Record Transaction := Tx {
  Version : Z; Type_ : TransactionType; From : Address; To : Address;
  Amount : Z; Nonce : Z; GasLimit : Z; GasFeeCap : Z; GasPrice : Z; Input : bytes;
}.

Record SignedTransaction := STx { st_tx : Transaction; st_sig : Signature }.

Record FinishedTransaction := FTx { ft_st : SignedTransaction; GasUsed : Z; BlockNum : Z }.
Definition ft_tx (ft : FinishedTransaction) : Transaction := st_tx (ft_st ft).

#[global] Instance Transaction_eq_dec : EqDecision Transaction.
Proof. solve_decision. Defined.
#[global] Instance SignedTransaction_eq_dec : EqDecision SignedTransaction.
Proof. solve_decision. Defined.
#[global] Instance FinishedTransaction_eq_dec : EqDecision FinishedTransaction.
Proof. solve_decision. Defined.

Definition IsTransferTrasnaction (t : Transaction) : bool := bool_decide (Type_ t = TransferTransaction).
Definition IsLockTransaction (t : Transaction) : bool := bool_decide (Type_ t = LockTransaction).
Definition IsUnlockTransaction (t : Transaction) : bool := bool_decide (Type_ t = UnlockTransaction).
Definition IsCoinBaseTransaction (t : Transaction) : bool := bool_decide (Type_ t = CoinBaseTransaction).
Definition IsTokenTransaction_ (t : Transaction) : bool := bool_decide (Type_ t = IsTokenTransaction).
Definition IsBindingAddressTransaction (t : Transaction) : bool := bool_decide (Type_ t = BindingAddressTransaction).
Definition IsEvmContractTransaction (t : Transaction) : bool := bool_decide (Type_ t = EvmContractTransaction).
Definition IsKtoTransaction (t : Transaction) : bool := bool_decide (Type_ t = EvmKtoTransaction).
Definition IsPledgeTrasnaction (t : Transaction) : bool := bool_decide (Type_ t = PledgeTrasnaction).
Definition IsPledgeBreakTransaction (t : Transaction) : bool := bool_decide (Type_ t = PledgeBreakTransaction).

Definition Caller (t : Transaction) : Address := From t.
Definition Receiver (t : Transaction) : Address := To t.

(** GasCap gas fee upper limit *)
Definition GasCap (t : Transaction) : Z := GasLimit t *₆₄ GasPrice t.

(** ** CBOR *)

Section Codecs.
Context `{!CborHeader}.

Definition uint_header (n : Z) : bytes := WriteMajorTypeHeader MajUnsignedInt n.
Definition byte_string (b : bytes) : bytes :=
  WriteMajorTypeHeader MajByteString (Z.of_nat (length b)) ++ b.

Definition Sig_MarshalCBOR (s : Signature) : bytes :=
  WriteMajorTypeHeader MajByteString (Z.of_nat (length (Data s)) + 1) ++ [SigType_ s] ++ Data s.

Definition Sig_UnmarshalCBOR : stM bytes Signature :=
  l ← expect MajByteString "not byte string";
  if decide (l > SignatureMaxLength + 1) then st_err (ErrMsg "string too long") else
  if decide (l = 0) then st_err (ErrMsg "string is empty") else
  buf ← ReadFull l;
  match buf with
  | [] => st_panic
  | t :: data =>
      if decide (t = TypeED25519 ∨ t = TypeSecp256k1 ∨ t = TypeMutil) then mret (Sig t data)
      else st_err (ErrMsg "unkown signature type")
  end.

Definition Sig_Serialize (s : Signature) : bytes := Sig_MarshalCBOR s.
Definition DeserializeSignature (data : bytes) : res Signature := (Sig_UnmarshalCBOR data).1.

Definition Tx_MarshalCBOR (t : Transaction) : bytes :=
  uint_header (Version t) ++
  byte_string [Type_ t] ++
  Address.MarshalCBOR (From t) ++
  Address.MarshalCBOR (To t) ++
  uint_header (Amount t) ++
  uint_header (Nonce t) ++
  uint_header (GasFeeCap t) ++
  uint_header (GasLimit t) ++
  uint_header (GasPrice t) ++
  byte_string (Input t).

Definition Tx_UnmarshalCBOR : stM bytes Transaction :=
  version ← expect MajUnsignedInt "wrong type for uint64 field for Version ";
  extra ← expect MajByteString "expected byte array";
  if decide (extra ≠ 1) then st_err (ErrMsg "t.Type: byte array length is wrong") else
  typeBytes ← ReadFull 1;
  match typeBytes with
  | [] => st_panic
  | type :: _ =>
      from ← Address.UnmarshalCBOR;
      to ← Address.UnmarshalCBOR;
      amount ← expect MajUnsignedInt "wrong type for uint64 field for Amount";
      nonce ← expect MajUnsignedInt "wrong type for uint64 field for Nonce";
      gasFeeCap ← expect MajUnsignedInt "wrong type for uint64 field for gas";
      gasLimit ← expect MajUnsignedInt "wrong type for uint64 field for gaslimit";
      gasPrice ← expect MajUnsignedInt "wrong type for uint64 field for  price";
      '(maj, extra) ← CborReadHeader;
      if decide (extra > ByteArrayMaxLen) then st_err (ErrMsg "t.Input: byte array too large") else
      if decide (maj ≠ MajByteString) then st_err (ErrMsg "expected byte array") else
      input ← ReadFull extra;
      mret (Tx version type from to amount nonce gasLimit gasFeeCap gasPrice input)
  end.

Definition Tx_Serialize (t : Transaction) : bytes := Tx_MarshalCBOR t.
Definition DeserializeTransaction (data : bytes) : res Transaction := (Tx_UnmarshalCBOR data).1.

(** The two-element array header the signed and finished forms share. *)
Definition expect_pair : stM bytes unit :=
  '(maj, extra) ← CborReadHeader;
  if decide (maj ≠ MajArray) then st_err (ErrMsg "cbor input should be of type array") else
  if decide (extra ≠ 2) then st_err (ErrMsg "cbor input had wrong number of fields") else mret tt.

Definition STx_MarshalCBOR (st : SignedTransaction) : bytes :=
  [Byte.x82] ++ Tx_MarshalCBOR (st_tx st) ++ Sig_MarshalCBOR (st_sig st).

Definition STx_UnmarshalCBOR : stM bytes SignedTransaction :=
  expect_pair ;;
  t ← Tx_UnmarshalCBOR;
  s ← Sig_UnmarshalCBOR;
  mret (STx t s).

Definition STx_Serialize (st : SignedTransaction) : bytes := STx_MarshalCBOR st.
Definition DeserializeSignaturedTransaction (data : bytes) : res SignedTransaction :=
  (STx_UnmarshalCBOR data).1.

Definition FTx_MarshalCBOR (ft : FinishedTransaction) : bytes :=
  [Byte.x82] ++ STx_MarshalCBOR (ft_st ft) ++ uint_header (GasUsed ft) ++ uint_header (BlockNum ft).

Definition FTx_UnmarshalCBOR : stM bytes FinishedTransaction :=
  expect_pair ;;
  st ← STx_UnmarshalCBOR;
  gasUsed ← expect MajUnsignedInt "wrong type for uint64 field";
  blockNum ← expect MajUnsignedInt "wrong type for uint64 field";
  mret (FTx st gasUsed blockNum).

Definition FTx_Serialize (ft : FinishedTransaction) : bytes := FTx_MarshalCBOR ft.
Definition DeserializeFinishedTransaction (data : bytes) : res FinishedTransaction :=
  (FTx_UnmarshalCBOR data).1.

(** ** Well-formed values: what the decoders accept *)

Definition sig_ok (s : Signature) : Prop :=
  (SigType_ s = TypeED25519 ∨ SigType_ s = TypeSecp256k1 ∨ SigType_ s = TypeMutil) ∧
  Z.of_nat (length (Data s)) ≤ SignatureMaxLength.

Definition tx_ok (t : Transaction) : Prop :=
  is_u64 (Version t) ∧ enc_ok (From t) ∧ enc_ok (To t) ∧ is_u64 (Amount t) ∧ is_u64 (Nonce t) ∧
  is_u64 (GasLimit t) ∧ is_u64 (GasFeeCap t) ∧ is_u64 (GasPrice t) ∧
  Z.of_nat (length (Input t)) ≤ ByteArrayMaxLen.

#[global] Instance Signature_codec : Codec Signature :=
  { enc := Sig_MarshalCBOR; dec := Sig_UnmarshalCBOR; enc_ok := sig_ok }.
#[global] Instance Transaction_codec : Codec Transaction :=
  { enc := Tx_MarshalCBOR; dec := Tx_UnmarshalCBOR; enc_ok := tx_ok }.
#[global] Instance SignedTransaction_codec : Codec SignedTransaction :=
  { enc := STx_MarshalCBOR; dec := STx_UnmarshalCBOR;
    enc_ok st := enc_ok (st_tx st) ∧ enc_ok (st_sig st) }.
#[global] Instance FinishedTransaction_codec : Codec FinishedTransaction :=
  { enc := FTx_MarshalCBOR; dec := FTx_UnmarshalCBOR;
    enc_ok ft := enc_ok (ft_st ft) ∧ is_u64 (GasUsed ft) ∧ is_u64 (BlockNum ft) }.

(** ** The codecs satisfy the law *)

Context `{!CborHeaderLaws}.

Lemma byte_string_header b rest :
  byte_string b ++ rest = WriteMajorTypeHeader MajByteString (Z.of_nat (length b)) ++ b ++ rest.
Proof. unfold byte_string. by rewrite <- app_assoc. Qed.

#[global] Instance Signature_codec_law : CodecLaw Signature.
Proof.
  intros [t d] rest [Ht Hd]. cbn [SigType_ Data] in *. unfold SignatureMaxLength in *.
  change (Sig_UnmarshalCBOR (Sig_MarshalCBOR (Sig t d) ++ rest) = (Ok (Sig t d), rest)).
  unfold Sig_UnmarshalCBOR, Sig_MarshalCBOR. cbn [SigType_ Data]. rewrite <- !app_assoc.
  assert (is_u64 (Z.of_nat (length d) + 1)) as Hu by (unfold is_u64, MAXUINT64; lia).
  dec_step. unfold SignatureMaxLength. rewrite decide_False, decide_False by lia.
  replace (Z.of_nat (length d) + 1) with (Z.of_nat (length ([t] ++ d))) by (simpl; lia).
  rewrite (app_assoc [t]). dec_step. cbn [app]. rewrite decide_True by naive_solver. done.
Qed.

* * *

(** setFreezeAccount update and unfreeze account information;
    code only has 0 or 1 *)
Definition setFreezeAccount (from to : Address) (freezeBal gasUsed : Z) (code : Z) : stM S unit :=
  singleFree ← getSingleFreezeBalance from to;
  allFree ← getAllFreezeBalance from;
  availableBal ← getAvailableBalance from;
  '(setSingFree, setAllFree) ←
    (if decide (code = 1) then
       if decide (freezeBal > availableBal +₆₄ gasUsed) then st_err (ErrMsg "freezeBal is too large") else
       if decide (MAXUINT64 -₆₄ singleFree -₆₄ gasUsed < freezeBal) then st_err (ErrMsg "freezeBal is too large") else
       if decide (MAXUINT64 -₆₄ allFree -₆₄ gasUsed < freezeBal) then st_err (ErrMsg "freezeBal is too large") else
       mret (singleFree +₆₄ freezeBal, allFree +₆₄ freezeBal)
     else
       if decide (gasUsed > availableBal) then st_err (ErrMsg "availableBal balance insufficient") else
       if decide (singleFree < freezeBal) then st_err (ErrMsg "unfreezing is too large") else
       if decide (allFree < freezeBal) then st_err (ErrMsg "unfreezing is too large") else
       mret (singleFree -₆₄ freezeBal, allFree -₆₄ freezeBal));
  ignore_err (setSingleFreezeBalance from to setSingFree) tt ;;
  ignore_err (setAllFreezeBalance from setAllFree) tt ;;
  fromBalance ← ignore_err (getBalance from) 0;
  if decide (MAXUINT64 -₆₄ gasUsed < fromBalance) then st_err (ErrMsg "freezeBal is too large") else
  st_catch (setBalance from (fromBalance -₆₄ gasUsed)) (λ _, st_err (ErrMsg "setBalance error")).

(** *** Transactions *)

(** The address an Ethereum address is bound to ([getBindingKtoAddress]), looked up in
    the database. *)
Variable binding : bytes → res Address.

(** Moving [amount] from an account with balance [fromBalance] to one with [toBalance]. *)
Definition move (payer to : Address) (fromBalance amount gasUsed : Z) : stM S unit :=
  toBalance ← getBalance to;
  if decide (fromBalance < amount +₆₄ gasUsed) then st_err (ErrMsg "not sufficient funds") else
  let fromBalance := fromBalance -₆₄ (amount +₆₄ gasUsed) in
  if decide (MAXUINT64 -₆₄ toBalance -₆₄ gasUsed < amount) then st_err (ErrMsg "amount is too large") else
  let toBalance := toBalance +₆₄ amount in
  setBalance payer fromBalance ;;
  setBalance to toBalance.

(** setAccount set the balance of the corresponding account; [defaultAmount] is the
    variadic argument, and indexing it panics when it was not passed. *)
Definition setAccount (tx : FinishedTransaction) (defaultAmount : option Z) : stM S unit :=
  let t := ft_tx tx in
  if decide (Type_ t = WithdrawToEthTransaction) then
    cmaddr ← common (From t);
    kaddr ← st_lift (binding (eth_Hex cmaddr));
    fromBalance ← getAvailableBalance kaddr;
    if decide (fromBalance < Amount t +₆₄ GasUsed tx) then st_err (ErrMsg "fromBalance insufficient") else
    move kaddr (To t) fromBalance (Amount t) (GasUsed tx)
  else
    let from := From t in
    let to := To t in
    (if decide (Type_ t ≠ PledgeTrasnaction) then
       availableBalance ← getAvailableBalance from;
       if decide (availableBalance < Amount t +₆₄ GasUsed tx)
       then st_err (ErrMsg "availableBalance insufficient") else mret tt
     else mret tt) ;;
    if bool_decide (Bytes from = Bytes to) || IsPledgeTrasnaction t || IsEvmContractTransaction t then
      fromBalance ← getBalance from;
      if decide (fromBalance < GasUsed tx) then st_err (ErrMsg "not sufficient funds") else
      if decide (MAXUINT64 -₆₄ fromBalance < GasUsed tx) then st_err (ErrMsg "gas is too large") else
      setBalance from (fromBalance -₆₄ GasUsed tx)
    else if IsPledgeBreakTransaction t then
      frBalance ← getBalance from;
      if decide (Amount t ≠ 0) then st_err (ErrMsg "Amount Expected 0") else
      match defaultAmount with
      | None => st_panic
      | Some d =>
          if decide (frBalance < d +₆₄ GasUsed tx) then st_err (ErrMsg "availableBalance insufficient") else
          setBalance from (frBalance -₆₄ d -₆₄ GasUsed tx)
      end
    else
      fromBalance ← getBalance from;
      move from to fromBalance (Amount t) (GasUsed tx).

Work required
Everything above from the line containing "Z.of_nat (length (Data s)) ≤" down to the line containing "is_u64 (GasLimit t)" should be copied exactly, both end lines included, and nothing else.

Solution to the problem
  Z.of_nat (length (Data s)) ≤ SignatureMaxLength.

Definition tx_ok (t : Transaction) : Prop :=
  is_u64 (Version t) ∧ enc_ok (From t) ∧ enc_ok (To t) ∧ is_u64 (Amount t) ∧ is_u64 (Nonce t) ∧
  is_u64 (GasLimit t) ∧ is_u64 (GasFeeCap t) ∧ is_u64 (GasPrice t) ∧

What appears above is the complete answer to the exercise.